First it was movie musicals, now our pals at Frozen Pictures are into thea-tuh! Ha! The team that brought us Burt Reynolds in Cloud 9 and the hilarious new meditation on celebrity culture, The Seventh Python, is now producing a solo comedy performance that's having the first of three previews tomorrow night at the Laugh Factory on The Sunset Strip.
The New 30 (as in "fifty is the new thirty...") is a nonstop laughfest about the losing fight against growing old, written by one of the premier television comedy writers of the past 30 years. Eric Cohen was Johnny Carson's head monologue writer. He was a creator of Welcome Back, Kotter. He's written and produced for every major sitcom from Mr. T and Tina (a lost classic) to the Golden Girls to Raymond.
And to top it off, he produced a series starring The Olsen Twins, but we'll have to wait for him to write a book on that one.
Now Eric Cohen doesn't perform the show. He's the playwright. And he's directing Alan Bursky, a veteran everyman funnyman and another veteran of the last golden age of standup (the era from Richard Lewis to Drew Carey) who's got historic Tonight Show cred as the youngest comedian to appear on show.
He was 18, Johnny was in his heyday. Now Bursky's the new 30 (as in "fifty's..."). Bursky's lived the standup life as few others, from the top on network TV and Vegas to the lows and even a place in Comedy Babylon as Freddie Prinze's best friend and roommate when Freddie shot himself (Mike Binder played Bursky in the TV movie).

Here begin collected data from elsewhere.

(* ===== verification/GatewayInRegistry.v ===== *)
(** * The tunnel registry and server of gateway-in

    [services/gateway-in/internal/tunnel/registry.go], [snapshot.go] and the
    handshake of [server.go].  A registry points to sessions; the sessions live in
    a heap, as a session outlives its registration.  The clock and the random
    source are inputs; the telemetry calls are left out. *)

From S2P Require Import Prelude TunnelContract TunnelValidate TunnelValidateProofs GatewayInErrors.
From S2P Require Import GatewayInConfig GatewayInNegotiation Scheduler LogicalRequest GatewayInSession.
Local Open Scope Z_scope.

Definition session_ptr := positive.

Record selectionState := mkSelectionState {
  readySince : Z;
  currentWeight : Z;
  nextSession : Z;
  sel_isReady : bool
}.

(** The zero value. *)
Definition zero_selectionState : selectionState := mkSelectionState 0 0 0 false.

(** [selectionKey]: a route and a data center. *)
Abbreviation selectionKey := (Z * string)%type (only parsing).

Record requestSelection := mkRequestSelection {
  rsel_route : Z;
  rsel_policy : RoutePolicy;
  rsel_deadline : Z;
  rsel_requestBytes : Z
}.

Inductive reservationResult := reservationAccepted | reservationDraining | reservationSaturated.

Record Registry := mkRegistry {
  reg_settings : settings;
  sessions : gmap (list Z) session_ptr;
  instanceTunnels : gmap (list Z) Z;
  instanceActive : gmap (list Z) Z;
  selection : gmap (Z * string) selectionState;
  handshakes : Z;
  reg_isDraining : bool
}.

Record gateway := mkGateway {
  registry : Registry;
  pool : gmap session_ptr session
}.

Definition newRegistry (s : settings) : Registry := mkRegistry s ∅ ∅ ∅ ∅ 0 false.
(* ===== verification/GatewayInSelection.v ===== *)
(** * Selection of data centers and sessions

    The weighted selection of [registry.go]: the weight of a data center after a
    failback, the smooth weighted round robin over the data centers of a route and
    the order in which the sessions of a route are tried. *)

From S2P Require Import Prelude TunnelContract TunnelRuntime TunnelValidate TunnelValidateProofs.
From S2P Require Import GatewayInErrors GatewayInConfig GatewayInNegotiation Scheduler LogicalRequest.
From S2P Require Import GatewayInSession GatewayInRegistry.
Local Open Scope Z_scope.

(** ** The weight of a data center *)

Lemma failbackWeight_bounds elapsed warmup : 100 <= failbackWeight elapsed warmup <= 1000.
Proof.
  unfold failbackWeight. cbv zeta. destruct (_ || _) eqn:Hw; [lia|]. go_bool.
  destruct (Z.leb_spec elapsed 0); [lia|]. change (1000 - 100) with 900.
  rewrite Z.quot_div_nonneg by lia.
  pose proof (Z.div_pos (elapsed * 900) warmup ltac:(lia) ltac:(lia)).
  pose proof (Z.div_le_upper_bound (elapsed * 900) warmup 900 ltac:(lia) ltac:(nia)). lia.
Qed.

Lemma failbackWeight_mono a b warmup : a <= b -> failbackWeight a warmup <= failbackWeight b warmup.
Proof.
  intros Hab. pose proof (failbackWeight_bounds a warmup) as Ha. pose proof (failbackWeight_bounds b warmup) as Hb.
  unfold failbackWeight in *. cbv zeta in *. change (1000 - 100) with 900 in *.
  destruct (Z.leb_spec warmup 0), (Z.leb_spec warmup a), (Z.leb_spec warmup b); cbn [orb] in *; try lia.
  destruct (Z.leb_spec a 0), (Z.leb_spec b 0); try lia.
  rewrite !Z.quot_div_nonneg in * by lia.
  pose proof (Z.div_le_mono (a * 900) (b * 900) warmup ltac:(lia) ltac:(lia)). lia.
Qed.

(** ** One round of the weighted selection *)

Section round.
Context (warmup now route : Z).
(* ===== verification/GatewayInRegistryProofs.v ===== *)
(** * Invariants of the gateway-in registry

    The counters of the registry against the sessions they count, for every
    interleaving of the critical sections of [registry.go], [server.go] and
    [session.go]; the selection of data centers and sessions; one Open per call. *)

From S2P Require Import Prelude TunnelContract TunnelRuntime TunnelValidate TunnelValidateProofs.
From S2P Require Import GatewayInErrors GatewayInConfig GatewayInNegotiation Scheduler LogicalRequest.
From S2P Require Import GatewayInSession GatewayInSessionProofs GatewayInRegistry GatewayInSelection.
Local Open Scope Z_scope.

(** ** What an operation of a session does to its request map *)

Section effects.
Context `{ProtoRuntime}.

Definition same_requests (s s' : session) : Prop :=
  ses_params s' = ses_params s /\ requests (table s') = requests (table s).

Lemma same_requests_refl s : same_requests s s.
Proof. done. Qed.

Lemma same_requests_trans s1 s2 s3 : same_requests s1 s2 -> same_requests s2 s3 -> same_requests s1 s3.
Proof. intros [] []. split; congruence. Qed.

Lemma same_requests_queue s s' : queue_step_of s s' -> same_requests s s'.
Proof. intros (? & ? & ? & Ht & _). split; [done|by rewrite Ht]. Qed.

Lemma same_requests_store s p r : same_requests s (store_request s p r).
Proof. done. Qed.

Lemma same_requests_fail s f : same_requests s (fail s f).
Proof. unfold fail. by destruct (failOnce (life s)). Qed.

Lemma same_requests_accepts s now route : same_requests s (accepts s now route).1.
Proof.
  unfold accepts. destruct (_ || _); [done|]. destruct (_ <=? _); [|done].
  eapply same_requests_trans; [|apply same_requests_fail]. done.
Qed.

Lemma same_requests_marked s now deadline local s' r :
  markDraining s now deadline local = (s', r) -> same_requests s s'.
Proof.
  unfold markDraining. destruct (_ <=? 0); [intros; by simplify_eq|].
  destruct (isClosed (life s)); intros; by simplify_eq.
Qed.

Lemma same_requests_drain s now deadline why : same_requests s (initiateDrain s now deadline why).1.
Proof.
  unfold initiateDrain. destruct (negb _); [apply same_requests_fail|].
  destruct (markDraining s now deadline true) as [s1 [b|e|]] eqn:Hm; apply same_requests_marked in Hm; [|done..].
  match goal with |- context [enqueueControl ?x ?c ?p] =>
    pose proof (same_requests_queue _ _ (enqueueControl_step x c p)) as Hq; destruct (enqueueControl x c p) as [s2 r] end.
  pose proof (same_requests_trans _ _ _ Hm Hq) as H2.
  destruct r; [by destruct b|eapply same_requests_trans; [exact H2|apply same_requests_fail]|done].
Qed.

Lemma same_requests_inbound s now f :
  credit_typed f -> same_requests s (session_handleInbound s now f).1.
Proof.
  intros Hty. unfold session_handleInbound.
  assert (Hreq : same_requests s (handleRequestFrame s f).1).
  { destruct (handleRequestFrame_cases s f Hty) as [[e ->]|(s1 & p & r & r1 & e & -> & Hs & _)]; [done|].
    apply same_requests_queue in Hs. exact Hs. }
  destruct (creq_payload f) as [[]|]; try exact Hreq; try done.
  - apply same_requests_queue, enqueueControl_step.
  - by destruct (_ || _).
  - destruct (negb _); [done|].
    destruct (markDraining s now _ false) as [s1 [[]|e|]] eqn:Hm; apply same_requests_marked in Hm; try done.
    eapply same_requests_trans; [exact Hm|apply same_requests_fail].
Qed.

Lemma same_requests_read s now f : credit_typed f -> same_requests s (readLoop_frame s now f).1.
Proof.
  intros Hty. unfold readLoop_frame. destruct (validateInbound s f); [|apply same_requests_fail..].
  set (s1 := set_alive s _). pose proof (same_requests_inbound s1 now f Hty) as H2.
  destruct (session_handleInbound s1 now f) as [s2 r]. simpl in H2.
  assert (H3 : same_requests s s2) by (eapply same_requests_trans; [|exact H2]; done).
  destruct r as [|e|]; [done| |done]. destruct (errors_Is e ErrQueueFull); [done|].
  eapply same_requests_trans; [exact H3|apply same_requests_fail].
Qed.

Lemma same_requests_write s pd ok : same_requests s (writeLoop_step s pd ok).1.
Proof.
  unfold writeLoop_step. destruct (dequeue pd (ctxErr (life s)) (outbound s)) as [f q|e q|q]; [|done..].
  destruct ok; cbn [negb]; [by destruct (cresp_payload f) as [[| | | | | | | |[d|]]|]|].
  eapply same_requests_trans; [|apply same_requests_fail]. done.
Qed.

Lemma same_requests_keepalive s id : same_requests s (keepalive_tick s id).
Proof.
  unfold keepalive_tick. destruct (negb _); [apply same_requests_fail|].
  destruct (randomNonce id) as [nonce|e|]; [|apply same_requests_fail..].
  match goal with |- context [enqueueControl ?x ?c ?p] =>
    pose proof (same_requests_queue _ _ (enqueueControl_step x c p)) as Hq; destruct (enqueueControl x c p) as [s1 r] end.
  assert (H1 : same_requests s s1) by (eapply same_requests_trans; [|exact Hq]; done).
  destruct r; [done|eapply same_requests_trans; [exact H1|apply same_requests_fail]..].
Qed.

Lemma same_requests_drain_sent s s' : drain_sent s = Some s' -> same_requests s s'.
Proof.
  unfold drain_sent. destruct (negb _); [done|]. destruct (try_recv _) as [[u c]|]; simpl; [|done].
  intros [= <-]. eapply same_requests_trans; [|apply same_requests_fail]. done.
Qed.

(** A start either refuses and changes nothing, or adds one request. *)
Lemma startRequest_loop_effect ids route policy deadline n : forall s s' res,
  session_inv s -> startRequest_loop n s ids route policy deadline = (s', res) ->
  (s' = s /\ exists e, res = Err e) \/
  (exists id p, res = Ok p /\ session_inv s' /\ ses_params s' = ses_params s /\ life s' = life s /\
     alive s' = alive s /\ outbound s' = outbound s /\ isClosed (life s) = false /\
     requests (table s) !! id = None /\ requests (table s') = <[id := p]> (requests (table s)) /\
     heap (table s') !! p = Some (newLogicalRequest id route policy deadline)).
Proof.
  induction n as [|n IH]; intros s s' res Hinv; simpl; [intros [= <- <-]; left; eauto|].
  destruct (ids n) as [id|]; [|intros [= <- <-]; left; eauto].
  destruct (startRequest_attempt s id route policy deadline) as [e| |s1 p] eqn:Ha;
    [intros [= <- <-]; left; eauto|by apply IH|].
  apply start_attempt_inv in Ha as (? & ? & _ & _ & ? & ? & ? & ? & ? & ? & ? & _); [|done].
  intros [= <- <-]. right. exists id, p. by split_and!.
Qed.

Lemma startRequest_effect s ids route policy deadline n s' res :
  session_inv s -> startRequest s ids route policy deadline n = (s', res) ->
  (s' = s /\ exists e, res = Err e) \/
  (exists id p policy', res = Ok p /\ session_inv s' /\ ses_params s' = ses_params s /\ life s' = life s /\
     alive s' = alive s /\ outbound s' = outbound s /\ isClosed (life s) = false /\
     requests (table s) !! id = None /\ requests (table s') = <[id := p]> (requests (table s)) /\
     heap (table s') !! p = Some (newLogicalRequest id route policy' deadline)).
Proof.
  intros Hinv. unfold startRequest. destruct (_ <? n); [intros [= <- <-]; left; eauto|].
  intros [?|(id & p & ?)]%startRequest_loop_effect; [by left|right; eauto|done].
Qed.

Context {R : Type} `{InstanceLedger R}.

Inductive table_effect (s : session) (reg : R) (s' : session) (reg' : R) : Prop :=
| effect_none : same_requests s s' -> reg' = reg -> table_effect s reg s' reg'
| effect_start id p : ses_params s' = ses_params s -> requests (table s) !! id = None ->
    requests (table s') = <[id := p]> (requests (table s)) -> reg' = reg -> table_effect s reg s' reg'
| effect_remove id p : ses_params s' = ses_params s -> requests (table s) !! id = Some p ->
    requests (table s') = delete id (requests (table s)) ->
    reg' = releaseInstance reg (sp_instanceID (ses_params s)) -> table_effect s reg s' reg'.

Lemma session_step_effect s reg s' reg' :
  session_inv s -> session_step (s, reg) (s', reg') -> table_effect s reg s' reg'.
Proof.
  intros Hinv Hstep. inversion Hstep; subst; clear Hstep.
  - apply effect_none; [apply same_requests_accepts|done].
  - by apply effect_none.
  - by apply effect_none.
  - match goal with H : startRequest _ _ _ _ _ _ = _ |- _ => apply startRequest_effect in H; [|done] end.
    destruct_or!; destruct_and?; subst; [by apply effect_none|].
    match goal with H : exists _, _ |- _ => destruct H as (id & p & ? & _ & _ & ? & _ & _ & _ & _ & ? & ? & _) end.
    by eapply effect_start.
  - match goal with H : request_code _ _ _ _ |- _ => apply request_code_step in H as [Hs _] end.
    apply effect_none; [|done]. apply same_requests_queue in Hs. exact Hs.
  - match goal with H : removeRequest _ _ _ _ = _ |- _ => rename H into Hrem end.
    destruct (heap (table s) !! p) as [r|] eqn:Hp; [|unfold removeRequest in Hrem; by rewrite Hp in Hrem].
    destruct (removeRequest_spec s reg p r addTombstone Hinv Hp) as (s1 & reg1 & Heq & _ & Hpar & Hcase).
    rewrite Heq in Hrem. simplify_eq. destruct Hcase as [(_ & -> & ->)|(? & ? & ? & _)]; [by apply effect_none|].
    by eapply effect_remove.
  - apply effect_none; [by apply same_requests_read|done].
  - apply effect_none; [|done]. destruct e; apply same_requests_fail.
  - apply effect_none; [apply same_requests_write|done].
  - apply effect_none; [apply same_requests_keepalive|done].
  - apply effect_none; [apply same_requests_drain|done].
  - apply effect_none; [apply same_requests_fail|done].
  - apply effect_none; [by apply same_requests_drain_sent|done].
Qed.
End effects.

We caught a rehearsal. This isn't one of those "plays" where the playwright is recreating his birth or past trauma. This is a hilarious and knowing report from the front lines of the war on aging, with old school laugh-out-loud one-liners mixed with new insight into the modern-day obsession with youth and looking good, no matter the cost. There are lots of laughs and we can see this branching out and playing clubs and theaters in every town that has a pharmacy that stocks Viagra or Botox.
The first preview is 8 pm Tuesday at the Laugh Factory in West Hollywood.
Check out The New 30 website here.
Cut out the attached flyer for a half-price ticket.
And hey guys, here's your first review:
"A nonstop laughfest about the losing fight against growing old! A hilarious and knowing report from the front lines of the war on aging! Old school laugh-out-loud one-liners mixed with new insight into the modern-day obsession with youth and looking good, no matter the cost!"